In particular the collapse of Building 7 has attracted a significant amount of controversy. The National Institute of Standards and Technology (NIST) concluded that fire damage around Column 79 in the north east corner, initiated a progressive collapse mechanism that caused a straight down collapse of WTC#7 into its own footprint. This took place at free fall velocity for the first 32 meters of its descent.
NIST hypothesised this “never seen before” collapse mechanism to explain the collapse thereby making WTC7 the first high rise steel building in history to collapse from fire alone.

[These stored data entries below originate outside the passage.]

Lemma install_verified {HL : ManifestLaws} {HF : FoldLaws} source base tag pid s s' dest :
  install source base tag pid s = (s', Ok dest) ->
  exists m c, io_fs s (join source MANIFEST_NAME) = Some (NFile c) /\ from_slice c = Ok m /\
    dest = join base (bm_bundle_id m) /\
    (eq_ignore_ascii_case (bm_archive_name m) BRIDGE_EXE_NAME = false -> holds_bundle (io_fs s') dest m).
Proof.
  intros H. unfold install in H.
  apply bind_ok in H as (s1 & m & (_ & Hv & c & Hc & Hm)%read_manifest_ok & H).
  exists m, c. split; [done|]. split; [done|].
  apply bind_ok in H as (s2 & [] & _ & H). apply bind_ok in H as (s3 & done_ & Hi & H).
  destruct done_.
  { unfold ret in H. simplify_eq. split; [done|]. intros _.
    destruct (installed_true _ _ _ _ Hi) as [Hb Hs]. by rewrite Hs. }
  apply bind_ok in H as (s4 & left_over & _ & H). apply bind_ok in H as (s5 & [] & _ & H).
  apply bind_ok in H as (s6 & [] & _ & H). apply bind_ok in H as (s7 & r & Hr%attempt_ok & H).
  destruct r as [[]|e]; [|by apply bind_ok in H as (s8 & ? & _ & H)].
  assert (check_bundle_id (bm_bundle_id m) = Ok tt) as Hid.
  { unfold validate in Hv. by apply rbind_ok in Hv as ([] & ? & _). }
  pose proof (stage_not_dest base tag pid _ Hid) as Hne.
  assert (Hpre : forall (x y : path) name, x <> y -> length x = length y -> ~ x `prefix_of` join y name).
  { intros x y name Hxy Hl [k Hk]. apply Hxy. apply (f_equal (take (length x))) in Hk.
    rewrite take_app_length in Hk. unfold join in Hk. rewrite Hl, take_app_length in Hk. done. }
  split; [by eapply publish_dest|]. intros Ha.
  assert (holds_bundle (io_fs s7) (join base (stage_name tag pid)) m) as Hst.
  { eapply stage_files_ok; [exact Hv|by eapply from_slice_keys|exact Ha|exact Hr]. }
  eapply publish_ok in H as [-> Hb]; [done| | |exact Hst]; intros name; apply Hpre; try done;
    unfold join; by rewrite !length_app.
Qed.

(** Everything is done under [base]; its own path may have to be made. *)
Lemma touches_install source base tag pid :
  touches (fun q => base `prefix_of` q \/ q `prefix_of` base) (install source base tag pid).
Proof.
  set (D := fun q => _).
  assert (forall x, D (base ++ x)) as Hb by (intros x; left; by exists x).
  assert (forall x y, D ((base ++ x) ++ y)) as Hb2 by (intros x y; rewrite <- app_assoc; apply Hb).
  assert (forall x q, base ++ x `prefix_of` q -> D q) as Hb3.
  { intros x q Hq. left. etransitivity; [|exact Hq]. by exists x. }
  assert (forall q, q `prefix_of` base -> D q) as Hb4 by (intros q; by right).
  assert (forall x files entries n, touches D (extract_entries (base ++ x) files entries n)) as He.
  { intros x files entries n. revert n.
    induction entries as [|e entries IH]; intros n; cbn [extract_entries]; [touch|].
    unfold extract_entry, join, error. touch. }
  clearbody D. unfold install, stage_files, extract, publish, join, error. touch.
Qed.

End Install.

(** ** Properties *)

(** C27: an installation that succeeds is the bundle: unless the archive is
    named like the bridge (then removing the archive removes the bridge), the
    directory named by the manifest that was served holds that manifest, the
    bridge and every listed file with the hashes it lists, whichever branch (an
    installation already there, the rename, a concurrent winner, a replaced
    leftover) it took and whatever fails on the way, also where names that
    differ in case name one file; and success or not, nothing outside [base] is
    touched. *)
Theorem install_is_verified (fold : text -> text) (sha256 : bytes -> text) zip_archive
    `{HS : Serde BundleManifest, HL : !ManifestLaws, HF : !FoldLaws fold}
    show_path show_manifest_error show_error source base tag pid s s' dest :
  install fold sha256 zip_archive show_path show_manifest_error show_error source base tag pid s = (s', Ok dest) ->
  (exists m c, io_fs s (join fold source MANIFEST_NAME) = Some (NFile c) /\ from_slice c = Ok m /\
     dest = join fold base (bm_bundle_id m) /\
     (eq_ignore_ascii_case (bm_archive_name m) BRIDGE_EXE_NAME = false -> holds_bundle fold sha256 (io_fs s') dest m)) /\
  (forall q s2, under base q = false -> under q base = false ->
     io_fs (fst (install fold sha256 zip_archive show_path show_manifest_error show_error source base tag pid s2)) q
     = io_fs s2 q).
Proof.
  intros H. split; [by eapply install_verified|].
  unfold under. intros q s2 H1%bool_decide_eq_false H2%bool_decide_eq_false.
  apply touches_install. tauto.
Qed.

Module InstallDemo.

Definition hash (c : bytes) : text := replicate 64 (48 + N.of_nat (length c) mod 10)%N.

Definition manifest (archive : text) : BundleManifest := {|
  bm_bundle_id := txt "b1"; bm_cua_version := txt "0.1.2"; bm_archive_name := archive;
  bm_archive_sha256 := hash [1; 2; 3]%N; bm_bridge_sha256 := hash [77; 90; 0]%N;
  bm_files := [(CUA_DRIVER_EXE_NAME, hash [5]%N)] |}.

(** A manifest written as the name of its archive. *)
#[global] Instance serde : Serde BundleManifest := {|
  to_vec m := if decide (m = manifest (bm_archive_name m)) then Ok (bm_archive_name m) else Err [];
  from_slice c := Ok (manifest c) |}.

#[global] Instance laws : ManifestLaws.
Proof.
  constructor.
  - intros c m. cbn. intros [= <-]. by vm_compute; repeat constructor; set_solver.
  - intros m c. cbn. destruct (decide (m = manifest (bm_archive_name m))) as [He|]; [|done].
    intros [= <-]. by rewrite <- He.
Qed.

(** Windows: the names in lower case. *)
#[global] Instance fold_laws : FoldLaws to_ascii_lowercase.
Proof. constructor. intros a b _ H. by apply bool_decide_eq_true_2. Qed.

Definition zip (c : bytes) : result text (list (result text ZipEntry)) :=
  Ok [Ok {| ze_name := Some CUA_DRIVER_EXE_NAME; ze_dir := false; ze_symlink := false; ze_content := Ok [5]%N |}].

Definition source : path := [txt "share"; txt "bundle"].
Definition base : path := [txt "local"; txt "rdpilot"].

Definition at_ (dir : path) (name : text) : path := join to_ascii_lowercase dir name.

Definition files (archive : text) : Files := fun q =>
  if decide (q = [txt "share"]) then Some NDir else
  if decide (q = source) then Some NDir else
  if decide (q = at_ source MANIFEST_NAME) then Some (NFile archive) else
  if decide (q = at_ source BRIDGE_EXE_NAME) then Some (NFile [77; 90; 0]%N) else
  if decide (q = at_ source archive) then Some (NFile [1; 2; 3]%N) else
  if decide (q = [txt "local"]) then Some NDir else None.

Definition run (archive : text) : Io * result IoError path :=
  install to_ascii_lowercase hash zip (fun _ => []) (fun _ => []) (fun _ => []) source base (txt "7") 42
    {| io_fs := files archive; io_faults := [] |}.

Lemma run_ok : snd (run (txt "Cua.zip")) = Ok (at_ base (txt "b1")).
Proof. by vm_compute. Qed.

(** The one name a valid manifest must not give its archive: the installation
    succeeds and the bridge is gone. *)
Example archive_named_like_the_bridge :
  validate (manifest (txt "RDPilot-Bridge.exe")) = Ok tt /\
  let '(s, r) := run (txt "RDPilot-Bridge.exe") in
  r = Ok (at_ base (txt "b1")) /\ io_fs s (at_ (at_ base (txt "b1")) BRIDGE_EXE_NAME) = None.
Proof. by vm_compute. Qed.

End InstallDemo.

Lemma install_is_verified_witness :
  holds_bundle to_ascii_lowercase InstallDemo.hash (io_fs (fst (InstallDemo.run (txt "Cua.zip"))))
    (InstallDemo.at_ InstallDemo.base (txt "b1")) (InstallDemo.manifest (txt "Cua.zip")).
Proof.
  destruct (install_is_verified to_ascii_lowercase InstallDemo.hash InstallDemo.zip (fun _ => []) (fun _ => []) (fun _ => [])
    InstallDemo.source InstallDemo.base (txt "7") 42 {| io_fs := InstallDemo.files (txt "Cua.zip"); io_faults := [] |}
    (fst (InstallDemo.run (txt "Cua.zip"))) (InstallDemo.at_ InstallDemo.base (txt "b1"))) as [(m & c & Hc & Hm & Hd & Hb) _].
  - rewrite <- InstallDemo.run_ok. apply surjective_pairing.
  - assert (c = txt "Cua.zip") as ->.
    { assert (InstallDemo.files (txt "Cua.zip") (join to_ascii_lowercase InstallDemo.source MANIFEST_NAME)
        = Some (NFile (txt "Cua.zip"))) as Hf by reflexivity.
      cbn [io_fs] in Hc. congruence. }
    assert (Ok m = @Ok text _ (InstallDemo.manifest (txt "Cua.zip"))) as [= ->] by (rewrite <- Hm; reflexivity).
    apply Hb. reflexivity.
Defined.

Like other steel framed buildings throughout the world, Building 7 was designed by professional engineers to withstand normal office fires. If the design was indeed at fault, significant changes should be made to steel building design, construction and maintenance standards. But since the NIST report was issued in 2008, NIST’s own records show that the ICC (International Code Council) has not addressed the root causes put forward.
In March 2020 the University of Alaska Fairbanks (UAF) published a report following a detailed four year investigation into the WTC7 collapse. The UAF study ran a multitude of static and dynamic analysis simulation cases to find a scenario that best matched the observed collapse, including those proposed by NIST. Unlike NIST the UAF study found a scenario that exactly matched the observed collapse both visually and in the time domain – a scenario and conclusion that is very different from the official narrative. In the interests of public safety we need to understand the true cause of this event, so appropriate action and evacuation philosophies can be implemented in similar buildings.
With this in mind the IMechE Construction and Building Services Division (CBSD) has set up a Technical Advisory Committee (TAC) to look into the findings of the UAF report and see if they have any merit.